Cotton harvest was just beginning. Some fields still had lots of leaves on the plants. But others were ready. Farmers have to spray a defoliant on the plants to make the leaves fall off. Cotton, unlike some other crops, requires more pest and fungus management throughout the growing season. There are two types of cotton picker: those that are a basket type that unloads into a module builder and those that make a round bale on the go. A module builder looks like a large trash compactor. It compacts the cotton into a shape similar to a loaf of bread. This is done in the field, and the cotton gins have special trucks that go to the fields to pick-up the cotton. The cotton trucks have a roll back feature that slides under the cotton and pulls it onto the truck bed that is covered with a tarp. The cotton pickers that make the round bales are more expensive and heavier. The tradeoff is quicker harvesting and less labor. The cotton picker basically has a round baler on the back, and the technology of the baler portion is almost identical to the round bale hay balers. While all hay producers are familiar with net wrap. These cotton pickers have the same thing, but it is plastic wrap and it does cover the edge as well. The one farmer with one of these cotton pickers reported that they could harvest as much as 80 acres in a day. Cotton yields, while still very early in the season seem to be above average to good.
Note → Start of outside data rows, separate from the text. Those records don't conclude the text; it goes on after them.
(* ===== verification/Ata.v ===== *)
(** * The ATA disk of the primary channel

    izarravm-machine/src/ata.rs: the task file behind ports 1F0h-1F7h and 3F6h, the
    commands, the programmed-I/O sector protocol on the master clock, the DMA requests of
    the bus-master engine and the charge model.  The sectors come from a [SectorStore], the
    interface both arms of [Backing] offer; the flat image is the instance
    [image_store].  Every read passes the sector cache, whose operations can panic in the
    model, so the operations that reach it answer [option]; AtaInv.v shows [None] is
    never reached.  [ContentLaws] states what the theorems need of any store, the
    host-folder volume with its degraded reads among them; [StoreLaws] is a stable store. *)

From S2P Require Import Prelude Clock Timeline SectorCache.
Import Clock.Rate SectorCache.Cache.

Module Disk.

Definition PRIMARY_CMD_BASE : Z := 496.
Definition PRIMARY_CTRL : Z := 1014.
Definition PRIMARY_IRQ : Z := 14.
Definition SECTOR : nat := 512.
Definition HEADS : Z := 16.
Definition SECTORS_PER_TRACK : Z := 63.
Definition COMMAND_LATENCY_TICKS : Z := 0.
Definition PIO_WORD_REFERENCE_CLOCKS : Z := 20.

Definition pio_cable_ticks (words : Z) : Z :=
  saturate 64 (words * (PIO_WORD_REFERENCE_CLOCKS * BUS_CLOCK_MASTER_TICKS)).

Definition DMA_COMMAND_LATENCY_TICKS : Z := MASTER_CLOCK_HZ / 10000.
Definition COMMAND_LATENCY_TICKS_PERIOD : Z := MASTER_CLOCK_HZ / 20000.
Definition SEEK_TRACK_TO_TRACK_TICKS : Z := MASTER_CLOCK_HZ / 1000 * 7 / 2.
Definition SEEK_FULL_STROKE_TICKS : Z := MASTER_CLOCK_HZ / 1000 * 28.
Definition ROTATIONAL_LATENCY_TICKS : Z := MASTER_CLOCK_HZ / 100000 * 555.
Definition DRIVE_BUFFER_BYTES : Z := 128 * 1024.
Definition MEDIA_BYTES_PER_SECOND : Z := 5000000.
Definition ATA_POLL_RUN : Z := 16.
Definition ATA_POLL_FLOOR_TICKS : Z := MASTER_CLOCK_HZ / 50000.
The technology on the equipment was neat for me to see. Being from a livestock background, this type and size of equipment is rare to see. However, in crop production, it is pretty standard equipment to have. We have heard a lot about precision agriculture with GPS; but aside from that there is still a lot of technology. Most all of the newer tractors have digital displays about fuel economy, percentage of power used, engine status, and more.
It became evident very quickly that the investment in equipment was huge, but very necessary. As one farmer put it, “You can’t get into cotton half way. You need to go all-in.” That was true. These families farmed significant amounts of acres and having equipment that ran efficiently with minimum breakdown, covered more acres in less time and lowered labor expenses was of paramount importance.
I thank Daryl for a very informative tour of southeast Virginia agriculture, and I thank the farmers who put it all on the line to bring us the best food and fiber crops in the world. On the way back to central Virginia, I made sure to stop in Wakefield and buy some peanuts.